-- RECORDS TO USE follows --

(* ===== verification/SchedulerEffects.v ===== *)
(** * SchedulerEffects: what the scheduler's operations do to statuses

    From any state, every operation of [src/scheduler.rs] moves each
    transaction along the status machine of [src/lib.rs], never lowers an
    incarnation, and leaves the transactions other than its own in the part of
    the machine that neither finishes nor aborts an execution. *)

From stdpp Require Import base list gmap relations.
From Stdlib Require Import ZArith Lia.
From S2P Require Import Prelude Types Scheduler.

(** The transitions that an operation may make on any transaction. *)
Inductive forward_transition : TxStatus -> TxStatus -> Prop :=
| fw_try_incarnate i :
    forward_transition {| incarnation := i; status := ReadyToExecute |}
                       {| incarnation := i; status := Executing |}
| fw_finish_validation i :
    forward_transition {| incarnation := i; status := Executed |}
                       {| incarnation := i; status := Validated |}
| fw_resume i :
    forward_transition {| incarnation := i; status := Aborting |}
                       {| incarnation := S i; status := ReadyToExecute |}.

#[export] Hint Constructors forward_transition : pevm.

(** An operation about transaction [own] moves the statuses of [s] to those of
    [s']. *)
Definition tx_effect (own : option TxIdx) (j : TxIdx) : relation TxStatus :=
  if bool_decide (own = Some j) then rtc status_transition else rtc forward_transition.

Record effect (own : option TxIdx) (s s' : Scheduler) : Prop := {
  ef_size : block_size s' = block_size s;
  ef_min : min_validation_idx s' <= min_validation_idx s;
  ef_length : length (transactions_status s') = length (transactions_status s);
  ef_status : forall j tx tx', transactions_status s !! j = Some tx ->
    transactions_status s' !! j = Some tx' -> tx_effect own j tx tx';
}.
Arguments ef_size {own s s'} _.
Arguments ef_min {own s s'} _.
Arguments ef_length {own s s'} _.
Arguments ef_status {own s s'} _.

(** ** Transitions *)

Lemma forward_legal tx tx' : forward_transition tx tx' -> status_transition tx tx'.
Proof. intros []; auto with pevm. Qed.

Lemma forward_done tx tx' :
  rtc forward_transition tx tx' -> is_done (status tx') = is_done (status tx).
Proof. induction 1 as [|x y z [] _ IH]; [done|by rewrite IH..]. Qed.

(** Nothing leaves [Executing] without its own operation. *)
Lemma forward_executing tx tx' :
  rtc forward_transition tx tx' -> status tx = Executing -> tx' = tx.
Proof. intros Ht Hst. destruct Ht as [|x y z Hxy _]; [done|]. by inversion Hxy; subst. Qed.

Lemma legal_incarnation tx tx' :
  rtc status_transition tx tx' -> incarnation tx <= incarnation tx'.
Proof. induction 1 as [|x y z Hxy _ IH]; [done|]. inversion Hxy; subst; simpl in *; lia. Qed.

#[export] Instance tx_effect_preorder own j : PreOrder (tx_effect own j).
Proof. unfold tx_effect. case_bool_decide; apply _. Qed.

Lemma tx_effect_forward own j tx tx' : forward_transition tx tx' -> tx_effect own j tx tx'.
Proof.
  intros Ht. unfold tx_effect. case_bool_decide; apply rtc_once; [by apply forward_legal|done].
Qed.

Lemma tx_effect_legal own j tx tx' : tx_effect own j tx tx' -> rtc status_transition tx tx'.
Proof.
  unfold tx_effect. case_bool_decide; [done|]. intros Ht.
  eapply rtc_subrel; [|done]. apply forward_legal.
Qed.

Lemma tx_effect_other own j tx tx' :
  own <> Some j -> tx_effect own j tx tx' -> rtc forward_transition tx tx'.
Proof. intros Hj. unfold tx_effect. by rewrite bool_decide_false. Qed.

#[export] Instance effect_preorder own : PreOrder (effect own).
Proof.
  split.
  - intros s. split; try done. intros j tx tx' H1 H2. simplify_eq. reflexivity.
  - intros s1 s2 s3 [a1 b1 c1 d1] [a2 b2 c2 d2]. split; [congruence|lia|congruence|].
    intros j tx tx' H1 H3. destruct (lookup_lt_is_Some_2 (transactions_status s2) j) as [tx2 H2].
    { rewrite c1. by eapply lookup_lt_Some. }
    etransitivity; eauto.
Qed.

Lemma effect_forget own s s' : effect None s s' -> effect own s s'.
Proof.
  intros [a b c d]. split; auto. intros j tx tx' H1 H2. specialize (d j tx tx' H1 H2).
  unfold tx_effect in *. rewrite bool_decide_false in d by done.
  case_bool_decide; [|done]. eapply rtc_subrel; [|done]. apply forward_legal.
Qed.

(** Only the listed fields matter. *)
Lemma effect_same own s s' :
  transactions_status s' = transactions_status s -> block_size s' = block_size s ->
  min_validation_idx s' <= min_validation_idx s -> effect own s s'.
Proof.
  intros Es Eb Em. split; rewrite ?Es; auto. intros j tx tx' H1 H2. simplify_eq. reflexivity.
Qed.

Lemma effect_store own s i tx tx' :
  transactions_status s !! i = Some tx -> tx_effect own i tx tx' ->
  effect own s (with_status (<[i := tx']> (transactions_status s)) s).
Proof.
  intros Htx Ht. split; try done; [apply length_insert|]. simpl.
  intros j y y' Hy [(-> & <- & _)|[_ Hy']]%list_lookup_insert_Some; simplify_eq; [done|].
  reflexivity.
Qed.

(** ** Computations *)

(** Every run of [op] that returns has the effect. *)
Definition ensures {A} (own : option TxIdx) (op : ST Scheduler A) : Prop :=
  forall s r s', op s = Val (r, s') -> effect own s s'.

Lemma ensures_bind {A B} own (op : ST Scheduler A) (k : A -> ST Scheduler B) :
  ensures own op -> (forall a, ensures own (k a)) -> ensures own (a ← op; k a).
Proof.
  intros Hop Hk s r s' Hrun. unfold mbind, ST_bind, outcome_bind in Hrun.
  destruct (op s) as [[a s1]|] eqn:H1; [|done]. etransitivity; [by eapply Hop|by eapply Hk].
Qed.

Lemma ensures_ret {A} own (a : A) : ensures own (mret a).
Proof. intros s r s' Hrun. unfold mret, ST_ret in Hrun. simplify_eq. reflexivity. Qed.

Lemma ensures_fail {A} own f : ensures own (st_fail f : ST Scheduler A).
Proof. by intros s r s' Hrun. Qed.

Lemma ensures_gets {A} own (f : Scheduler -> A) : ensures own (st_gets f).
Proof. intros s r s' Hrun. unfold st_gets in Hrun. simplify_eq. reflexivity. Qed.

(** An operation that keeps the statuses. *)
Lemma ensures_keep {A} own (op : ST Scheduler A) :
  (forall s r s', op s = Val (r, s') ->
     transactions_status s' = transactions_status s /\ block_size s' = block_size s /\
     min_validation_idx s' <= min_validation_idx s) ->
  ensures own op.
Proof. intros Hop s r s' (? & ? & ?)%Hop. by apply effect_same. Qed.

(** A section under the lock of a status. *)
Lemma ensures_lock_status {A} own i (k : TxStatus -> ST Scheduler A) :
  (forall tx s r s', transactions_status s !! i = Some tx -> k tx s = Val (r, s') ->
     effect own s s') ->
  ensures own (tx ← lock_status i; k tx).
Proof.
  intros Hk s r s' Hrun. unfold mbind, ST_bind, outcome_bind, lock_status, vec_get in Hrun.
  destruct (transactions_status s !! i) as [tx|] eqn:Htx; [|done]. by eapply Hk.
Qed.

Lemma ensures_lock_any {A} own i (k : TxStatus -> ST Scheduler A) :
  (forall tx, ensures own (k tx)) -> ensures own (tx ← lock_status i; k tx).
Proof. intros Hk. apply ensures_lock_status. intros tx s r s' _. apply Hk. Qed.

(** ** The operations *)

Create HintDb effects.
#[export] Hint Resolve ensures_ret ensures_fail ensures_gets : effects.

(** Sequencing, branching and the operations known so far; a section under
    the lock of a status is left. *)
Ltac ensures_tac :=
  repeat lazymatch goal with
  | |- ensures _ (lock_status _ ≫= _) => fail
  | |- ensures _ (_ ≫= _) => apply ensures_bind; [|intros ?]
  | |- ensures _ (match _ with _ => _ end) => case_match
  | |- _ => solve [auto with effects]
  end.

Section primitives.
Implicit Types (own : option TxIdx) (i : TxIdx).

Lemma ensures_lock_dependents own i : ensures own (lock_dependents i).
Proof.
  apply ensures_keep. intros s r s' Hrun. unfold lock_dependents, vec_get in Hrun.
  by destruct (_ !! i); simplify_eq/=.
Qed.

Lemma ensures_modify own (f : Scheduler -> Scheduler) :
  (forall s, transactions_status (f s) = transactions_status s /\
             block_size (f s) = block_size s /\
             min_validation_idx (f s) <= min_validation_idx s) ->
  ensures own (st_modify f).
Proof. intros Hf. apply ensures_keep. intros s r s' [= <- <-]. apply Hf. Qed.

Lemma ensures_fetch_min_min own i : ensures own (fetch_min_min_validation_idx i).
Proof. apply ensures_keep. intros s r s' [= <- <-]. simpl. split_and!; auto. lia. Qed.

Lemma ensures_fetch_add_execution own : ensures own fetch_add_execution_idx.
Proof. apply ensures_keep. by intros s r s' [= <- <-]. Qed.

Lemma ensures_fetch_add_validation own : ensures own fetch_add_validation_idx.
Proof. apply ensures_keep. by intros s r s' [= <- <-]. Qed.
End primitives.

#[export] Hint Resolve ensures_lock_dependents ensures_fetch_min_min
  ensures_fetch_add_execution ensures_fetch_add_validation : effects.
#[export] Hint Extern 1 (ensures _ (fetch_min_execution_idx _)) =>
  by apply ensures_modify : effects.
#[export] Hint Extern 1 (ensures _ (fetch_min_validation_idx _)) =>
  by apply ensures_modify : effects.
#[export] Hint Extern 1 (ensures _ fetch_add_num_validated) =>
  by apply ensures_modify : effects.
#[export] Hint Extern 1 (ensures _ fetch_sub_num_validated) =>
  by apply ensures_modify : effects.
#[export] Hint Extern 1 (ensures _ (store_dependents _ _)) =>
  by apply ensures_modify : effects.
#[export] Hint Extern 1 (ensures _ (store_deps_num _ _)) =>
  by apply ensures_modify : effects.

(** A store under a lock followed by an operation with the effect. *)
Lemma effect_store_then {A} own s i tx tx' (k : ST Scheduler A) r s' :
  transactions_status s !! i = Some tx -> tx_effect own i tx tx' -> ensures own k ->
  (_ ← store_status i tx'; k) s = Val (r, s') -> effect own s s'.
Proof.
  intros Htx Ht Hk Hrun. unfold mbind, ST_bind, outcome_bind, store_status, st_modify in Hrun.
  etransitivity; [by apply (effect_store own s i tx tx')|]. by eapply Hk.
Qed.

Lemma try_execute_loop_ensures own fuel i : ensures own (try_execute_loop fuel i).
Proof.
  revert i. induction fuel as [|fuel IH]; intros i; simpl; ensures_tac.
  apply ensures_lock_status. intros tx s r s' Htx. case_bool_decide as Hst.
  - apply (effect_store_then _ s _ tx); auto with effects.
    apply tx_effect_forward. destruct tx; simpl in *; subst. constructor.
  - revert s r s' Htx. cut (ensures own (i ← fetch_add_execution_idx; try_execute_loop fuel i)).
    { intros Hen s r s' _ Hrun. by eapply Hen. }
    ensures_tac.
Qed.

Lemma try_execute_ensures own i : ensures own (try_execute i).
Proof. intros s r s' Hrun. by eapply try_execute_loop_ensures. Qed.
#[export] Hint Resolve try_execute_ensures : effects.

Lemma try_validate_ensures own : ensures own try_validate.
Proof.
  unfold try_validate. ensures_tac. apply ensures_lock_any. intros tx. ensures_tac.
Qed.
#[export] Hint Resolve try_validate_ensures : effects.

Lemma next_task_iter_ensures own : ensures own next_task_iter.
Proof. unfold next_task_iter. ensures_tac. Qed.

Lemma add_dependency_ensures i b : ensures (Some i) (add_dependency i b).
Proof.
  unfold add_dependency. apply ensures_lock_any. intros txb. ensures_tac. apply ensures_lock_status. intros tx s r s' Htx.
  case_bool_decide as Hst; [|done].
  apply (effect_store_then _ s _ tx); [done| |ensures_tac].
  unfold tx_effect. rewrite bool_decide_true by done. apply rtc_once.
  destruct tx; simpl in *; subst. apply st_add_dependency.
Qed.

Lemma set_ready_status_ensures own i : ensures own (set_ready_status i).
Proof.
  unfold set_ready_status. apply ensures_lock_status. intros tx s r s' Htx.
  case_bool_decide as Hst; [|done]. intros [= <- <-]. apply (effect_store _ s i tx); [done|].
  apply tx_effect_forward. destruct tx; simpl in *; subst. rewrite Nat.add_1_r. constructor.
Qed.
#[export] Hint Resolve set_ready_status_ensures : effects.

Lemma resume_dependents_ensures own l m : ensures own (resume_dependents l m).
Proof. revert m. induction l; intros m; simpl; ensures_tac. Qed.
#[export] Hint Resolve resume_dependents_ensures : effects.

Lemma schedule_validation_ensures own v wrote nv : ensures own (schedule_validation v wrote nv).
Proof. unfold schedule_validation. ensures_tac. Qed.
#[export] Hint Resolve schedule_validation_ensures : effects.

Lemma finish_execution_ensures v wrote nv :
  ensures (Some (tx_idx v)) (finish_execution v wrote nv).
Proof.
  unfold finish_execution. apply ensures_lock_status. intros tx s r s' Htx.
  case_bool_decide as Hst; [|done]. apply (effect_store_then _ s _ tx); [done| |ensures_tac].
  unfold tx_effect. rewrite bool_decide_true by done. apply rtc_once.
  destruct tx; simpl in *; subst. constructor.
Qed.

Lemma try_validation_abort_ensures v : ensures (Some (tx_idx v)) (try_validation_abort v).
Proof.
  unfold try_validation_abort. apply ensures_lock_status. intros tx s r s' Htx.
  destruct (is_done (status tx)) eqn:Hd.
  - intros Hrun.
    transitivity (with_status (<[tx_idx v := with_tx_status tx Aborting]>
      (transactions_status s)) s).
    + apply (effect_store _ s _ tx); [done|]. unfold tx_effect.
      rewrite bool_decide_true by done. apply rtc_once. destruct tx as [inc st]; simpl in *.
      constructor. destruct st; auto; done.
    + revert Hrun. st_run. case_bool_decide; simpl; intros [= <- <-]; by apply effect_same.
  - st_run. case_bool_decide; simpl; intros [= <- <-]; by apply effect_same.
Qed.

Lemma finish_validation_ensures own v aborted : ensures own (finish_validation v aborted).
Proof.
  unfold finish_validation. destruct aborted; ensures_tac.
  apply ensures_lock_status. intros tx s r s' Htx.
  case_bool_decide as Hst; [|by intros [= <- <-]].
  apply (effect_store_then _ s _ tx); [done| |ensures_tac].
  apply tx_effect_forward. destruct tx; simpl in *; subst. constructor.
Qed.

Lemma next_task_ensures own fuel : ensures own (next_task fuel).
Proof.
  induction fuel as [|fuel IH]; simpl; [auto with effects|].
  apply ensures_bind; [apply next_task_iter_ensures|]. intros []; auto with effects.
Qed.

-- RECORDS TO USE concluded --

Nothing but a number is expected here: the number of lines in the entries that include the word "operations".

→ **FINISHED EXERCISE**
3